Sensor Network Localization¶

Data taken from Example 3 of this article (also available on arxiv). The paper studies how to compute posterior distributions for multimodal posteriors, a topic in Bayesian statistics. We have not covered Bayesian statistics yet. We will focus on just maximizing the likelihood.

Another article on self localization in sensor networks.

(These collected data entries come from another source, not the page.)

(** Applying a decodable snapshot of an image to the empty state. *)
Lemma materialize_snapshot lim bytes d h ps n image :
  decode_all (decoder_new bytes) = Ok (d, cut_pages ps image (seqZ 1 n)) -> dheader d = h ->
  Header.page_size h = ps -> Header.commit h = n -> Header.min_txid h = 1 -> Header.pre_apply_checksum h = 0 ->
  header_validate h = Ok tt -> no_checksum h = false -> ps * n <= max_database_bytes lim -> 1 <= n < u32_max ->
  len image = n * ps -> Trailer.post_apply_checksum (dtrailer d) = sums_checksum (image_sums ps n image) ->
  len bytes <= max_file_bytes lim ->
  exists st, materialize_apply materialization_default bytes
      (from_inspected (MkDecoded h (dtrailer d)) (len bytes) (blake3 bytes)) lim = Ok st
    /\ Mat.image st = apply_image ps n [] (cut_pages ps image (seqZ 1 n)) /\ Mat.page_size st = ps
    /\ Mat.position st = Pos.Mk (Header.max_txid h) (Trailer.post_apply_checksum (dtrailer d)).
Proof.
  intros Ha Hh Hps Hn Hmin Hpre Hv Hnc Hdb Hnb Hl Hpost Hfile. unfold decode_all in Ha.
  apply bind_Ok in Ha as (d1 & E1 & Ha). apply bind_Ok in Ha as ([d2 pages] & E2 & Ha).
  apply bind_Ok in Ha as (d3 & E3 & Ha). apply Ok_inj in Ha. injection Ha as -> ->.
  destruct (decode_steps bytes d1 d2 d _ E1 E2 E3) as (_ & Har & Eh & _). rewrite Hh in Eh.
  pose proof (header_validate_page_size _ Hv) as Hvp. rewrite Hps in Hvp. pose proof (page_size_bounds _ Hvp) as [Hpb Hlb].
  destruct (snapshot_image ps n image) as (Hil & Hip & Hs); [lia..|done|].
  pose proof (snapshot_delta ps n image ltac:(lia) Hl) as Hd.
  destruct (apply_iter_complete pages_default [] [] [] ps n _ (max_database_bytes lim)
    (describes_default [] (lock_pgno ps) ltac:(lia)) Hvp Hnb Hdb Hd) as (sums & Hit & D).
  rewrite Hs in D. unfold apply_iter in Hit. apply bind_Ok in Hit as (a & Hb & (a1 & Hap & Hfin)%bind_Ok).
  assert (write_pages (resize (Z.to_nat (n * ps)) x00 []) ps (cut_pages ps image (seqZ 1 n))
    = Ok (apply_image ps n [] (cut_pages ps image (seqZ 1 n)))) as Hw.
  { unfold apply_image. apply write_pages_ok; [lia| |unfold len; rewrite length_resize; unfold u64_max, u32_max in *; nia].
    eapply delta_writes; [exact Hd|lia|unfold len; rewrite length_resize; lia]. }
  rewrite <- Eh, Hps in E2. pose proof (materialize_pages_run _ _ _ _ _ _ _ _ _ E2 Hap Hw) as Hm.
  unfold materialize_apply. cbn [Segment.size_bytes from_inspected].
  rewrite (proj2 (Z.ltb_ge _ _) Hfile), Z.eqb_refl, E1. cbn [negb mbind result_bind]. rewrite <- Eh.
  unfold validate_header. rewrite Hv, Hnc, Hn, Hps, (proj2 (Z.ltb_ge _ _)) by lia.
  cbn [mbind result_bind Mat.position materialization_default Pos.txid Pos.checksum Mat.page_size Mat.image Mat.checksums].
  rewrite Hmin, Hpre. cbn [checked_add_u64]. change (checked_add_u64 0 1) with (Some 1). cbn [ok_or mbind result_bind Z.eqb negb andb].
  change (1 =? 1) with true. change (0 =? 0) with true. cbn [negb andb].
  unfold checked_mul_u64. rewrite (proj2 (Z.leb_le _ _)) by (unfold u64_max, u32_max in *; nia). cbn [ok_or mbind result_bind].
  rewrite Hb. cbn [mbind result_bind]. rewrite Hm. cbn [mbind result_bind]. rewrite Hfin. cbn [mbind result_bind].
  rewrite E3. cbn [mbind result_bind]. rewrite Har. cbn [mbind result_bind file_trailer].
  assert (pages_checksum sums = sums_checksum (image_sums ps n image)) as -> by apply (d_checksum _ _ _ _ _ D).
  rewrite Hpost, Z.eqb_refl, Z.eqb_refl, bool_decide_eq_false_2 by (intros Hx; by apply Hx). cbn [negb orb].
  eexists. split; [done|]. done.
Qed.

(** The first segment of a plan starts at the empty database. *)
Lemma first_segment segments target lim plan files n st first :
  verified segments target lim plan files n st -> head (infos plan) = Some first ->
  Segment.min_txid first = 1 /\ Segment.pre_checksum first = 0.
Proof.
  intros V. rewrite (v_plan _ _ _ _ _ _ _ V). cbn [infos]. destruct (v_files _ _ _ _ _ _ _ V) as [|s [f pages] segments files Hs Hf]; [done|].
  intros [= <-]. pose proof (v_chain _ _ _ _ _ _ _ V) as (Hm & Hp & _). destruct Hs as (bytes & _ & _ & ->). cbn in *. done.
Qed.
Lemma validate_body_Ok body seg lim :
  validate_body body seg lim = Ok tt ->
  len body <= max_capture_bytes lim /\ len body = Segment.size_bytes seg /\ blake3 body = Segment.blake3 seg.
Proof.
  unfold validate_body. intros [Hc Hv]%reject_Ok. guards_in Hc. unfold verify_segment in Hv.
  apply reject_Ok in Hv as [_ Hv]. apply reject_Ok in Hv as [Hg _]. apply orb_false_iff in Hg as [Hl Hb].
  guards_in Hl. apply bool_decide_eq_false, dec_stable in Hb. done.
Qed.

(** A well-formed frame: its parts pass every check and it is their encoding. *)
Record frame_ok (lim : Limits) (f : VerifiedNodeFrame) : Prop := {
  fo_scope : validate_scope (Frame.scope f) = Ok tt;
  fo_range : validate_range (Frame.first_commit_sequence f) (Scope.commit_sequence (Frame.scope f)) = Ok tt;
  fo_body : validate_body (Frame.body f) (Frame.segment f) lim = Ok tt;
  fo_fits : header_len (Frame.scope f) (Frame.first_commit_sequence f) + len (Frame.body f) <= u64_max;
  fo_encoded : Frame.encoded f
    = envelope (Frame.scope f) (Frame.first_commit_sequence f) (Frame.segment f) (len (Frame.body f)) ++ Frame.body f
}.

Lemma encode_frame_Ok s first seg body lim f :
  encode_node_frame_range s first seg body lim = Ok f <->
  frame_ok lim f /\ Frame.scope f = s /\ Frame.first_commit_sequence f = first /\ Frame.segment f = seg /\ Frame.body f = body.
Proof.
  unfold encode_node_frame_range. fold (is_ranged s first). fold (header_len s first). rewrite drop_envelope. split.
  - intros ([] & Hs & ([] & Hr & ([] & Hb & (c & [-> Hc]%ok_or_Ok%checked_add_u64_Some & Hk)%bind_Ok)%bind_Ok)%bind_Ok)%bind_Ok.
    apply Ok_inj in Hk. subst f. done.
  - intros ([Hs Hr Hb Hf He] & <- & <- & <- & <-). rewrite Hs, Hr, Hb. cbn [mbind result_bind].
    unfold checked_add_u64. rewrite (proj2 (Z.leb_le _ _) Hf). cbn [ok_or mbind result_bind]. rewrite <- He. by destruct f.
Qed.
Lemma input_source_cut i es : u32_ok (input_pages i) -> input_locators i = Ok es -> source_ok (input_pages i, es).
Proof.
  intros [_ Hu] [Hs Hp]%input_locators_source%input_source_ok. by split_and!.
Qed.
Lemma cuts_ok inputs ess : Forall (fun i => u32_ok (input_pages i)) inputs ->
  Forall2 (fun i es => input_locators i = Ok es) inputs ess -> Forall source_ok (cuts inputs ess).
Proof.
  intros Hu Hf. induction Hf as [|i es inputs ess Hi _ IH]; [constructor|]. apply Forall_cons in Hu as [Hu1 Hu].
  cbn. constructor; [by apply input_source_cut|by apply IH].
Qed.

Lemma collect_Forall2 {E A B} (f : A -> result E B) l l' : collect f l = Ok l' <-> Forall2 (fun a b => f a = Ok b) l l'.
Proof.
  revert l'. induction l as [|a l IH]; intros l'; cbn [collect].
  - split; [intros [= <-]; constructor|]. by intros ->%Forall2_nil_inv_l.
  - rewrite bind_Ok. split.
    + intros (b & Hb & (bs & Hbs & [= <-])%bind_Ok). constructor; [done|]. by apply IH.
    + intros (b & bs & Hb & Hbs%IH & ->)%Forall2_cons_inv_l. exists b. by rewrite Hbs.
Qed.

(** An iterator over the inputs, in step with their sources. *)
Lemma initial_entries_ok inputs : inputs <> [] ->
  match initial_entries inputs with
  | Ok it => exists srcs, Forall2 (fun i s => input_source i = Ok s) inputs srcs /\
               iterating (minima u32_max (map input_pages inputs)) srcs it
  | Err x => exists i, i ∈ inputs /\ input_locators i = Err x
  end.
Proof.
  intros Hne. unfold initial_entries. destruct inputs as [|i0 inputs0]; [done|]. set (inputs := i0 :: inputs0).
  pose proof (cursors_loop_ok inputs [] [] (merge_new (map input_pages inputs))) as Hl.
  destruct (cursors_loop inputs [] _) as [[cs m]|x]; cbn [mbind result_bind].
  - destruct Hl as (srcs & Hc & Hm & Hv & Hf).
    { constructor; [done|constructor|constructor|]. intros y. split; [by intros ?%elem_of_nil|]. by intros (e & es & x & Hi & _). }
    exists srcs. apply collect_Forall2 in Hc. split; [done|]. unfold iterating. cbn [Iter.merge Iter.cursors].
    rewrite merge_new_minima in Hv. rewrite length_minima, length_map, (Forall2_length _ _ _ Hc). split_and!; try done.
    apply Forall_forall. intros s [j Hj]%list_elem_of_lookup. destruct (Forall2_lookup_r _ _ _ _ _ Hc Hj) as (i & _ & Hi).
    by apply input_source_ok in Hi as [? _].
  - apply Hl. constructor; [done|constructor|constructor|]. intros y. split; [by intros ?%elem_of_nil|]. by intros (e & es & x' & Hi & _).
Qed.
(* ===== verification/Segments.v ===== *)
(** * Segments: the locators of published segments are admissible

    What [object_extents] computes, and that the locators of validated indexes,
    replayed over a chain of segments, are entries the directory accepts: within
    the database, off the lock page, in ascending order, and within a range some
    segment of the object covers. *)

From Stdlib Require Import ZArith Lia.
From Stdlib Require Import Strings.Byte.
From stdpp Require Import base gmap strings numbers sorting.
From stdpp Require Import list.
From S2P Require Import Prelude OrdMap Bytes Identity Text LtxTypes Lz4 Ltx LtxCodec PagedIndex DirectoryNode Directory DirectoryShape DirectoryUpdate Root Merge.

Local Open Scope bool_scope.

(** ** Extents *)

(** The extents have the range of a descriptor. *)
Definition has_range (exts : Extents) (d : SegmentDescriptor) : Prop :=
  exists x, exts !! Desc.object_digest d = Some x /\ DirectoryNode.kind x = object_kind d /\
    (Desc.offset d, Desc.offset d + Desc.length d) ∈ ranges x.
(** One set of extents has all the ranges of another. *)
Definition extends (a b : Extents) : Prop := forall k x, a !! k = Some x ->
  exists y, b !! k = Some y /\ DirectoryNode.kind y = DirectoryNode.kind x /\ forall r, r ∈ ranges x -> r ∈ ranges y.

#[global] Instance extends_preorder : PreOrder extends.
Proof.
  split.
  - intros a k x Hx. by exists x.
  - intros a b c Hab Hbc k x Hx. destruct (Hab k x Hx) as (y & Hy & Hk & Hr). destruct (Hbc k y Hy) as (z & Hz & Hk' & Hr').
    exists z. split_and!; [done|congruence|auto].
Qed.
Lemma has_range_extends a b d : extends a b -> has_range a d -> has_range b d.
Proof.
  intros He (x & Hx & Hk & Hr). destruct (He _ _ Hx) as (y & Hy & Hk' & Hr'). exists y. split_and!; [done|congruence|auto].
Qed.
Lemma extends_insert (a : Extents) k y :
  (forall x, a !! k = Some x -> DirectoryNode.kind y = DirectoryNode.kind x /\ forall r, r ∈ ranges x -> r ∈ ranges y) -> extends a (<[k := y]> a).
Proof.
  intros Hy k' x Hx. destruct (decide (k' = k)) as [->|N].
  - exists y. rewrite lookup_insert_eq. destruct (Hy x Hx). done.
  - exists x. by rewrite lookup_insert_ne.
Qed.

Lemma extents_loop_ok ds exts exts' : extents_loop ds exts = Ok exts' ->
  extends exts exts' /\ Forall (fun d => has_range exts' d /\ Desc.offset d + Desc.length d <= u64_max) ds.
Proof.
  revert exts. induction ds as [|d ds IH]; intros exts; cbn [extents_loop object_extent].
  { intros [= <-]. split; [done|constructor]. }
  intros (en & Hen%ok_or_Ok & H)%bind_Ok. apply checked_add_u64_Some in Hen as [-> Hle].
  assert (Hgo : forall exts1, extends exts exts1 -> has_range exts1 d -> extents_loop ds exts1 = Ok exts' ->
            extends exts exts' /\ Forall (fun d => has_range exts' d /\ Desc.offset d + Desc.length d <= u64_max) (d :: ds)).
  { intros exts1 He1 Hr1 H1. destruct (IH exts1 H1) as [He Hf]. split; [by transitivity exts1|].
    constructor; [|done]. split; [by eapply has_range_extends|lia]. }
  destruct (exts !! Desc.object_digest d) as [x|] eqn:Ex.
  - apply reject_Ok in H as [Hk H]. apply negb_false_iff, bool_decide_eq_true in Hk.
    destruct (existsb _ (ranges x)) eqn:Ee.
    + apply (Hgo exts); [done| |exact H]. apply existsb_exists in Ee as ([s f] & Hin & Hr). apply list_elem_of_In in Hin.
      cbn [fst snd] in Hr. guards_in Hr. exists x. split_and!; [done|done|]. destruct Hr as [<- <-]. done.
    + apply (Hgo (<[Desc.object_digest d := MkExtent (object_kind d) (ranges x ++ [(Desc.offset d, Desc.offset d + Desc.length d)])]> exts)); [| |exact H].
      * apply extends_insert. intros x' [= <-]%(eq_trans (eq_sym Ex)). split; [done|]. cbn. set_solver.
      * eexists. rewrite lookup_insert_eq. split_and!; [done|done|]. cbn. set_solver.
  - apply (Hgo (<[Desc.object_digest d := MkExtent (object_kind d) [(Desc.offset d, Desc.offset d + Desc.length d)]]> exts)); [| |exact H].
    + apply extends_insert. intros x' Hx'. congruence.
    + eexists. rewrite lookup_insert_eq. split_and!; [done|done|]. cbn. set_solver.
Qed.

Lemma object_extents_ok ds exts : object_extents ds = Ok exts ->
  Forall (fun d => has_range exts d /\ Desc.offset d + Desc.length d <= u64_max) ds.
Proof.
  unfold object_extents. intros (exts0 & H0 & [_ [= <-]]%reject_Ok)%bind_Ok. apply extents_loop_ok in H0 as [_ Hf].
  eapply Forall_impl; [exact Hf|]. cbn beta. intros d [(x & Hx & Hk & Hr) Hle]. split; [|done].
  exists (sort_ranges x). rewrite lookup_fmap, Hx. split_and!; [done|done|]. cbn. by rewrite sort_by_perm.
Qed.

(** ** Locators *)

(** The fields of an index entry have their widths. *)
Lemma decode_index_entry_widths c e : decode_index_entry c = Ok e ->
  u32_ok (IndexEntry.page e) /\ u64_ok (IndexEntry.offset e) /\ u64_ok (IndexEntry.size e) /\ u64_ok (IndexEntry.checksum e).
Proof.
  unfold decode_index_entry. intros H.
  repeat (let Hx := fresh "Hx" in let x := fresh in rewrite bind_Ok in H; destruct H as (x & Hx & H); apply ok_or_Ok in Hx).
  injection H as <-. cbn. unfold u32_ok, u64_ok, u32_max, u64_max.
  repeat match goal with Hx : get_be _ _ _ = Some _ |- _ => apply get_be_Some in Hx as [Hx _] end.
  change (256 ^ Z.of_nat 4) with 4294967296 in *. change (256 ^ Z.of_nat 8) with 18446744073709551616 in *. lia.
Qed.

(** What validation and location establish of an entry. *)
Record located_in (d : SegmentDescriptor) (e : DirectoryEntry) : Prop := {
  li_widths : entry_widths e;
  li_page : 0 < DirEntry.page e <= Segment.database_pages (Desc.info d);
  li_lock : DirEntry.page e <> lock_pgno (Segment.page_size (Desc.info d));
  li_object : DirEntry.object e = Desc.object_digest d;
  li_start : Desc.offset d <= DirEntry.offset e;
  li_end : DirEntry.offset e + DirEntry.length e <= Desc.offset d + Segment.size_bytes (Desc.info d);
  li_length : DirEntry.length e <> 0
}.

Lemma locate_entry d v c e v' e' l :
  PagedIndex.info v = Desc.info d -> 0 <= PagedIndex.previous_page v -> 0 <= Segment.size_bytes (Desc.info d) ->
  decode_index_entry c = Ok e -> validate_entry v e = Ok (v', e') -> locator d e' = Ok l -> 0 <= Desc.offset d -> located_in d l.
Proof.
  intros Hi Hp Hsz (W1 & W2 & W3 & W4)%decode_index_entry_widths Hv Hl Hoff. unfold validate_entry in Hv. rewrite Hi in Hv.
  apply bind_Ok in Hv as (mx & _ & (en & Hen%ok_or_Ok & [Hg [= <- <-]]%reject_Ok)%bind_Ok).
  rewrite !orb_false_iff in Hg. destruct Hg as [[[[[H1 H2] H3] _] H5] H6]. apply checked_add_u64_Some in Hen as [-> Hen].
  apply negb_false_iff, andb_true_iff in H5 as [H5 _]. rewrite Z.leb_gt in H1. rewrite Z.ltb_ge in H2, H6. rewrite Z.eqb_neq in H3. rewrite Z.leb_le in H5.
  unfold locator in Hl. apply bind_Ok in Hl as (o & Ho%ok_or_Ok & (n & Hn & [= <-])%bind_Ok). apply checked_add_u64_Some in Ho as [-> Ho].
  apply try_u32_Ok in Hn as [Hn ->]. unfold saturating_sub_u, FRAME_PREFIX, PAGE_HEADER_SIZE, TRAILER_SIZE, u32_ok, u64_ok in *.
  constructor; cbn; try lia; [|done]. constructor; cbn; unfold u32_ok, u64_ok; lia.
Qed.
(* ===== verification/DirectoryBuild.v ===== *)
(** * DirectoryBuild: the directory of the first segments

    Models [build_and_upload] of [crates/cellule-ltx/src/replica/directory/initial.rs]
    and the object uploads of [replica/upload.rs] it calls. The stream of locators
    is checked for completeness as it is cut into leaves; nodes are uploaded in
    batches while the tree is built, and a tree of one leaf is handed back instead,
    so that its root may inline it. *)

From Stdlib Require Import ZArith Lia.
From Stdlib Require Import Strings.Byte.
From stdpp Require Import base gmap strings numbers sorting.
From stdpp Require Import list.
From S2P Require Import Prelude OrdMap Bytes Identity Text LtxTypes Lz4 Ltx LtxCodec PagedIndex DirectoryNode ReplicaCache Directory DirectoryShape DirectoryUpdate Root Merge Graph.

Local Open Scope bool_scope.

(*@ cellule-ltx/src/replica/mod.rs 54-54 OBJECT_UPLOAD_CONCURRENCY *)
Definition OBJECT_UPLOAD_CONCURRENCY : Z := 8.

(** ** Uploads

    What the builder needs of the replica: uploading a batch of objects. *)

Class ObjectWriter (W : Type) := put_objects : CellObjectKind -> list (Digest * list byte) -> ReadM W unit.

(** ** Building *)

Section Build.
Context {W : Type} `{ObjectWriter W, Blake3}.

(*@ cellule-ltx/src/replica/directory/initial.rs 183-188 encode_leaf_node *)
Definition encode_leaf_node (index : option Z) (entries : list DirectoryEntry) : LtxResult (Node * list byte) :=
  index ← ok_or index LtxErr.LTXCorrupted;
  bytes ← encode_leaf entries;
  node ← from_bytes index bytes;
  Ok (node, bytes).

(** The nodes written so far; [pending] is emptied. *)
(*@ cellule-ltx/src/replica/directory/initial.rs 190-213 flush_node_uploads *)
Definition flush_node_uploads (pending : list (Node * list byte)) (output : list Node) : ReadM W (list Node) :=
  match pending with
  | [] => mret output
  | _ =>
      _ ← put_objects KDirectory (map (fun x => (Node.digest x.1, x.2)) pending);
      mret (output ++ map fst pending)
  end.

(** [pending.push(..)] and the upload of a full batch. *)
Definition push_pending (x : Node * list byte) (pending : list (Node * list byte)) (output : list Node)
  : ReadM W (list (Node * list byte) * list Node) :=
  let pending := pending ++ [x] in
  if len pending =? OBJECT_UPLOAD_CONCURRENCY
  then output ← flush_node_uploads pending output; mret ([], output)
  else mret (pending, output).

(** The variables of the loop over the entries. *)
Record Building := MkBuilding {
  expected_page : Z;
  live_pages : Z;
  leaf_index : option Z;
  leaf_entries : list DirectoryEntry;
  nodes : list Node;
  pending : list (Node * list byte)
}.

(*@ cellule-ltx/src/replica/directory/initial.rs 110-133 build_and_upload *)
Definition build_entry (lock database_pages : Z) (s : Building) (entry : DirectoryEntry) : ReadM W Building :=
  let page := DirEntry.page entry in
  let expected := if expected_page s =? lock then expected_page s + 1 else expected_page s in
  if negb (page =? expected) || (database_pages <? page) || (page =? lock) then fail LtxErr.LTXCorrupted
  else
    let index := (page - 1) / FANOUT in
    '(pending, nodes, entries) ←
      (if is_some_and (fun current => negb (current =? index)) (leaf_index s)
       then
         x ← pure (encode_leaf_node (leaf_index s) (leaf_entries s));
         '(pending, nodes) ← push_pending x (pending s) (nodes s);
         mret (pending, nodes, [])
       else mret (pending s, nodes s, leaf_entries s));
    mret (MkBuilding (expected + 1) (live_pages s + 1) (Some index) (entries ++ [entry]) nodes pending).

(*@ cellule-ltx/src/replica/directory/initial.rs 109-134 build_and_upload *)
Fixpoint build_entries (lock database_pages : Z) (stream : list (LtxResult DirectoryEntry)) (s : Building) : ReadM W Building :=
  match stream with
  | [] => mret s
  | entry :: stream =>
      entry ← pure entry;
      s ← build_entry lock database_pages s entry;
      build_entries lock database_pages stream s
  end.

(*@ cellule-ltx/src/replica/directory/initial.rs 135-137 build_and_upload *)
Definition push_last_leaf (s : Building) : ReadM W (list (Node * list byte)) :=
  if is_empty (leaf_entries s) then mret (pending s)
  else x ← pure (encode_leaf_node (leaf_index s) (leaf_entries s)); mret (pending s ++ [x]).

(** The last leaf; the only leaf of a tree is not uploaded. *)
(*@ cellule-ltx/src/replica/directory/initial.rs 135-147 build_and_upload *)
Definition finish_leaves (s : Building) : ReadM W (list DirectoryObject * list Node) :=
  pending ← push_last_leaf s;
  match nodes s, pending with
  | [], [(node, bytes)] => mret ([DirObject.Mk (Node.digest node) bytes], [node])
  | _, _ => nodes ← flush_node_uploads pending (nodes s); mret ([], nodes)
  end.

(*@ cellule-ltx/src/replica/directory/initial.rs 158-171 build_and_upload *)
Fixpoint upload_parents (groups : list (list Node)) (pending : list (Node * list byte)) (parents : list Node) : ReadM W (list Node) :=
  match groups with
  | [] => flush_node_uploads pending parents
  | group :: groups =>
      let index := default 0 (Node.index <$> head group) / FANOUT in
      bytes ← pure (encode_branch group);
      node ← pure (from_bytes index bytes);
      '(pending, parents) ← push_pending (node, bytes) pending parents;
      upload_parents groups pending parents
  end.

(** Each turn divides the indexes by the fan-out: after three of them one node is left. *)
(*@ cellule-ltx/src/replica/directory/initial.rs 156-174 build_and_upload *)
Fixpoint upload_levels (fuel : nat) (nodes : list Node) (height : Z) : ReadM W (list Node * Z) :=
  match fuel, nodes with
  | S fuel, _ :: _ :: _ =>
      parents ← upload_parents (chunk_by (fun n => Node.index n / FANOUT) nodes) [] [];
      upload_levels fuel parents (height + 1)
  | O, _ :: _ :: _ => fail LtxErr.Panic
  | _, _ => mret (nodes, height)
  end.

(*@ cellule-ltx/src/replica/directory/initial.rs 92-181 build_and_upload *)
Definition build_and_upload (stream : list (LtxResult DirectoryEntry)) (page_size database_pages : Z) : ReadM W DirectoryTree :=
  if database_pages =? 0 then fail LtxErr.LTXCorrupted
  else
    let lock := lock_pgno page_size in
    s ← build_entries lock database_pages stream (MkBuilding 1 0 None [] [] []);
    '(retained_leaf, nodes) ← finish_leaves s;
    let expected := if expected_page s =? lock then expected_page s + 1 else expected_page s in
    let expected_live := expected_pages page_size database_pages in
    if negb (expected =? database_pages + 1) || negb (live_pages s =? expected_live) then fail LtxErr.LTXCorrupted
    else
      '(nodes, height) ← upload_levels 4 nodes 0;
      root ← pure (ok_or (last nodes) LtxErr.LTXCorrupted);
      mret (DirTree.Mk retained_leaf root height).
End Build.

(** ** Putting objects

    The store's [put] is a parameter: it writes bytes under a path. *)

Class ObjectPut (E : Type) := store_put : string -> list byte -> ReadM E unit.

Section Put.
Context {E : Type} `{NodeStore E, ObjectPut E, Blake3}.

(** Recording the cost of the upload has no influence on it. *)
(*@ cellule-ltx/src/replica/upload.rs 20-46 CellReplica::put_object_bytes *)
Definition put_object_bytes (digest : Digest) (kind : CellObjectKind) (bytes : list byte) : ReadM (ReaderState E) unit :=
  if negb (bool_decide (blake3 bytes = digest)) then fail LtxErr.ChecksumMismatch
  else
    _ ← host io_permit;
    _ ← host (store_put (incarnation_object_path kind digest) bytes);
    match kind with
    | KRoot | KDirectory => metadata_insert digest kind bytes
    | _ => mret tt
    end.

(** The batch in the order given; all of it must succeed. *)
(*@ cellule-ltx/src/replica/upload.rs 48-62 CellReplica::put_objects *)
Fixpoint put_all (kind : CellObjectKind) (objects : list (Digest * list byte)) : ReadM (ReaderState E) unit :=
  match objects with
  | [] => mret tt
  | (digest, bytes) :: objects => _ ← put_object_bytes digest kind bytes; put_all kind objects
  end.
#[global] Instance replica_writer : ObjectWriter (ReaderState E) := put_all.
End Put.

Example 3 studies the problem of locating sensors in a network. In this network there are $6$ sensors in 2-dimensional space. The x,y coordinates of these sensors is given by the $X$ matrix.

In [125]:

X <- cbind(c(0.57,0.10,0.26,0.85,0.50,0.30),c(0.91,0.37,0.14,0.04,0.30,0.70))
nrow(X)
X

6

0.57	0.91
0.10	0.37
0.26	0.14
0.85	0.04
0.50	0.30
0.30	0.70

The article treats the location of the first 4 of these sensors as unknown and the location of the sensors 5 and 6 as known. This means that there are 8 total parameters (x,y positions of the 4 unknown parameters).

In [126]:

## Roughly reproduces Figure 4 in paper
options(repr.plot.width=5,repr.plot.height=4)
par(mar=c(3,3,1,1))
plot(X[,1],X[,2],xlim=c(0,1),ylim=c(0,1),pch=as.character(1:6),col=c(rep(1,4),rep(2,2)),xlab="",ylab="")
legend("topright",c("Unknown Location","Known Location"),col=c("black","red"),pch=19)

The $Y_{ij}$ entry of matrix $Y$ stores the recorded distance between sensors $i$ and $j$. If no distance is recorded between $i$ and $j$, $Y_{ij} = 0$ (missing data indicator). $Y$ is a symmetric matrix. We initially just input these distances in the upper triangle of $Y$ and then add the transpose to fill out the matrix.

In [127]:

Y <- matrix(c(0,0,0,0.9266,0.6103,0.3631,
              0,0,0.2970,0.8524,0,0,
              0,0,0,0,0.2995,0.5656,
              0,0,0,0,0,0,
              0,0,0,0,0,0,
              0,0,0,0,0,0),nrow=6,byrow=TRUE)
Y <- Y + t(Y)
Y

0.0000	0.0000	0.0000	0.9266	0.6103	0.3631
0.0000	0.0000	0.2970	0.8524	0.0000	0.0000
0.0000	0.2970	0.0000	0.0000	0.2995	0.5656
0.9266	0.8524	0.0000	0.0000	0.0000	0.0000
0.6103	0.0000	0.2995	0.0000	0.0000	0.0000
0.3631	0.0000	0.5656	0.0000	0.0000	0.0000

We now have all the data loaded. The plot in the paper which summarizes the data is:

(requires internet connection to view)

Model and Likelihood Function¶

We observe "noisy" distance estimates between pairs of sensors. Further, there is a probability that no distance measurement is made. The probability is proportional to the distance between the two sensors.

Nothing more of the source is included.